The big question: Can the National League win a game this year?


----------



## Bogy (Mar 23, 2002)

In the top of the 8th it looks very likely that the National League will win a game.


----------



## jovac (Oct 16, 2006)

Go Cards!!!


----------



## St Louis Cardinals Fan (Oct 22, 2006)

Done Deal !!!!!!!!!!!!!!!


----------



## Bogy (Mar 23, 2002)

I love it. So many predictions about how the Cardinals didn't have a chance, and how the Detroit pitching, batting, fielding, everything, was so clearly superior to the Cardinals that the only problem Detroit would have is being able to control their laughter long enough to play.

I wonder how much laughter there was in the Tiger locker room after the game? Could their problem have been they actually believed all the hype?

This is not over, and for all I know the Tigers will take the next four game straight. But it was a great start to the series as far as I was concerned.


----------



## dpd146 (Oct 1, 2005)

Win at all costs. Kenny Rogers using pine tar to butter his pitches??

Go Detroit, win one for Thomas Magnum!!


----------



## Richard King (Mar 25, 2002)

From today's Woot.... You too can own this for $289.99.


----------



## Nick (Apr 23, 2002)

I saw that earlier this morning...ought to be a big hit with Cardinals fans. :sure:

Cool composite pic, and the Archos AV700 40GB 7" Portable Media Player for only $289.99+$5 shipping
is a super deal but I'm really trying to resist the urge to _woot!_ again before the end of the month! :grin:


----------



## Nick (Apr 23, 2002)

Note adjusted schedule for game 5 in post #1. 

The 5th game of the WS will be played Friday, Oct. 28 at 8:00 pm. 
If needed, games 6 and 7 will be played per the original schedule


----------



## Shanew1289 (Oct 28, 2006)

Go Cards!


----------



## stevenv (Aug 4, 2004)

Cards Win!!!!!!!!!!!!!!!!:jumpingja :jumpingja :jumpingja :jumpingja


----------



## St Louis Cardinals Fan (Oct 22, 2006)

Congrats to the WORLD CHAMPION St Louis Cardinals !!!!!!!!!!

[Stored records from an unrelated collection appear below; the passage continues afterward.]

(** * Mock X-GEN TI REST API: paging, cursors, retention and scheduler

    A shallow embedding of [app/main.py].  Python integers are unbounded,
    so they are [Z]; Python lists are [list]; [Optional[T]] is [option T];
    a request that raises is a value of an error type.  A Python [str]
    is a sequence of Unicode code points; a [string] here is a sequence
    of 8-bit characters, each read as the code point of the same number,
    so the texts of the model are those over U+0000..U+00FF, and the
    string functions below are Python's on that range.  The modules that
    [main.py] imports but that are not part of the verified sources
    ([paging], [file_store]) are modelled from the specification and are
    marked as such. *)

From Stdlib Require Import ZArith Ascii String DecimalString DecimalZ DecimalPos.
From stdpp Require Import base decidable option list sorting strings gmap fin_maps.

Local Open Scope Z_scope.

(** ** Python list slicing *)

Module Py.

(** [PySlice_AdjustIndices] for a step of 1: a negative index counts
    from the end of the list, and the result is clamped to [0, len]. *)
Definition adjust_index (len i : Z) : Z :=
  if i <? 0 then Z.max (i + len) 0 else Z.min i len.

(** [l[start:stop]] *)
Definition slice {A : Type} (l : list A) (start stop : Z) : list A :=
  let len := Z.of_nat (length l) in
  let lo := adjust_index len start in
  let hi := adjust_index len stop in
  take (Z.to_nat (hi - lo)) (drop (Z.to_nat lo) l).

(** [len(l)] *)
Definition len {A : Type} (l : list A) : Z := Z.of_nat (length l).

(** [x or y] on an optional integer: [None] and [0] are falsy. *)
Definition or_int (x : option Z) (y : Z) : Z :=
  match x with
  | Some v => if v =? 0 then y else v
  | None => y
  end.

End Py.

(** ** The cursor codec ([app/paging.py]) *)

(** Modelled from the spec: [app/paging.py] is missing.  The specification
    fixes the contract only: [encode] maps a non-negative offset to an
    opaque, stable token from which [decode] recovers the offset, and
    [decode] of an absent, empty or malformed token is offset 0.  The
    token is modelled as the decimal numeral of the offset (the simplest
    reversible encoding of the integer); a token is well formed when it is
    a non-empty string of decimal digits. *)
Definition encode_token (offset : Z) : string :=
  NilZero.string_of_int (Z.to_int offset).

(** Modelled from the spec: the fallible part of decoding; [None] stands
    for the parse error that [decode_token] swallows. *)
Definition parse_token (s : string) : option Z :=
  match s with
  | EmptyString => None
  | _ => Z.of_uint <$> NilEmpty.uint_of_string s
  end.

(** Modelled from the spec: [decode_token] of [app/paging.py]. *)
Definition decode_token (token : option string) : Z :=
  match token with
  | None => 0
  | Some s => default 0 (parse_token s)
  end.

(** ** The paging helper *)

Section Page.

Context {A : Type}.

(** [_page(items, offset, page_size)] *)
Definition _page (items : list A) (offset page_size : Z)
  : list A * Z * bool * option string :=
  let total := Py.len items in
  let start := Z.max offset 0 in
  let end_ := Z.min (start + page_size) total in
  let slice_ := Py.slice items start end_ in
  let more := end_ <? total in
  let next_token := if more then Some (encode_token end_) else None in
  (slice_, total, more, next_token).

End Page.

(** ** Request parameters *)

Module Str.

(** [c.isspace()] for a code point below 256, which is also the set of
    characters that [str.strip] without argument removes: tab, line feed,
    vertical tab, form feed and carriage return (9..13), the four
    separators 28..31, the space (32), NEXT LINE (U+0085, 133) and
    NO-BREAK SPACE (U+00A0, 160). *)
Definition isspace (c : ascii) : bool :=
  let n := N_of_ascii c in
  ((9 <=? n) && (n <=? 13) || (28 <=? n) && (n <=? 32)
   || (n =? 133) || (n =? 160))%N.

Fixpoint lstrip (s : string) : string :=
  match s with
  | String c s' => if isspace c then lstrip s' else s
  | EmptyString => EmptyString
  end.

(** [s.strip()] *)
Definition strip (s : string) : string :=
  String.rev (lstrip (String.rev (lstrip s))).

Fixpoint split_go (sep : ascii) (cur : string) (s : string) : list string :=
  match s with
  | EmptyString => [String.rev cur]
  | String c s' =>
      if Ascii.eqb c sep then String.rev cur :: split_go sep EmptyString s'
      else split_go sep (String c cur) s'
  end.

(** [s.split(sep)] for a one-character separator. *)
Definition split (sep : ascii) (s : string) : list string :=
  split_go sep EmptyString s.

(** Truthiness of a string: the empty string is falsy. *)
Definition truthy (s : string) : bool :=
  match s with EmptyString => false | _ => true end.

(** [c.lower()] for a code point below 256: the letters A..Z (65..90)
    and the capital letters of the Latin-1 block (U+00C0..U+00DE, but not
    the multiplication sign U+00D7) move up by 32, every other character
    is kept.  On this range [str.lower] works character by character. *)
Definition lower_char (c : ascii) : ascii :=
  let n := N_of_ascii c in
  if ((65 <=? n) && (n <=? 90)
      || (192 <=? n) && (n <=? 222) && negb (n =? 215))%N
  then ascii_of_N (n + 32) else c.

Fixpoint lower (s : string) : string :=
  match s with
  | String c s' => String (lower_char c) (lower s')
  | EmptyString => EmptyString
  end.

(** [s.startswith(p)] *)
Definition startswith (p s : string) : bool := String.prefix p s.

(** [s.endswith(p)] *)
Definition endswith (p s : string) : bool :=
  String.prefix (String.rev p) (String.rev s).

End Str.

(** [_parse_types_param(types_param)] *)
Definition _parse_types_param (types_param : option string) : option (list string) :=
  match types_param with
  | None => None
  | Some s =>
      if negb (Str.truthy s) then None
      else
        let parts :=
          omap (fun t => if Str.truthy (Str.strip t) then Some (Str.strip t) else None)
               (Str.split ","%char s) in
        match parts with
        | [] => None
        | _ => Some parts
        end
  end.

(** ** The snapshot store ([app/file_store.py]) *)

(** Modelled from the spec: the objects of a bundle are dictionaries whose
    shape [app/generator.py], which is missing, decides; they are reduced to
    the fields that the read path looks at. *)
Record IntelObject := mkObject {
  obj_id : string;
  obj_type : string;
  obj_modified : string
}.

(** Modelled from the spec: a snapshot file of the data directory, with the
    generation time that its name encodes; a file that cannot be parsed has
    no bundle. *)
Record Snapshot := mkSnapshot {
  snap_name : string;
  generated_at : Z;
  snap_bundle : option (list IntelObject)
}.

(** Modelled from the spec: the merge order, oldest snapshot first. *)
Definition older_or_same (a b : Snapshot) : Prop := generated_at a <= generated_at b.

#[global] Instance older_or_same_dec : RelDecision older_or_same.
Proof. intros a b. unfold older_or_same. apply _. Defined.

(** Modelled from the spec: the filter of the merged view; timestamps are
    ISO-8601 strings of one format, compared as strings. *)
Definition keeps (since : option string) (types : option (list string))
    (o : IntelObject) : bool :=
  match since with
  | Some t => String.leb t (obj_modified o)
  | None => true
  end
  &&
  match types with
  | Some ts => bool_decide (obj_type o ∈ ts)
  | None => true
  end.

(** Modelled from the spec: [load_objects] of [app/file_store.py] is
    missing.  Following the specification, it enumerates the snapshot
    files, skips the ones that cannot be read, concatenates the others
    oldest first keeping the order inside a snapshot, keeps the objects
    modified at or after [since] whose type is in the allow-list, and
    truncates the result to at most [limit] objects in total. *)
Definition load_objects (data_dir : list Snapshot) (since : option string)
    (limit : Z) (types : option (list string)) : list IntelObject :=
  let ordered := merge_sort older_or_same data_dir in
  let merged := concat (omap snap_bundle ordered) in
  take (Z.to_nat limit) (List.filter (keeps since types) merged).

Hats off to the Tigers for a great year too !!!!!!!!!!!!!!


----------



## jovac (Oct 16, 2006)

Yes congratulations to the World Champion St. Louis Cardinals. I must admit with all the overconfidence of the national sports media and many of the Detroit fans, it really makes this special. No one gave us a chance and all the Cards did was flat-out win every aspect of the series. Great series, good time to be a Cards fan.


----------



## Nick (Apr 23, 2002)

The 2006 World Series is over and baseball locker rooms have been cleaned out until next year.
Whether your team won or lost, did you watch the games in HD or SD, or not at all? And if you
did, what was _your_ impression of FOX's tv broadcast of the series?

Also, read the tv ratings and what others think and say on the subject here.


----------



## St Louis Cardinals Fan (Oct 22, 2006)

I watched the games in HD ( OTA ). I thought the picture was good but the sound, or should I say announcers, were ###!%#. Thank goodness for the mute button.


----------



## kikkenit2 (Oct 26, 2006)

I think it's time to unstick this thread. Thanks


----------



## Nick (Apr 23, 2002)

I think you're right. :sure: 

I'll wave my magic wand and PM a mod. Thanks for the reminder.


----------



## Richard King (Mar 25, 2002)

Nah, not until next year. Oops..... it is next year. :lol:


----------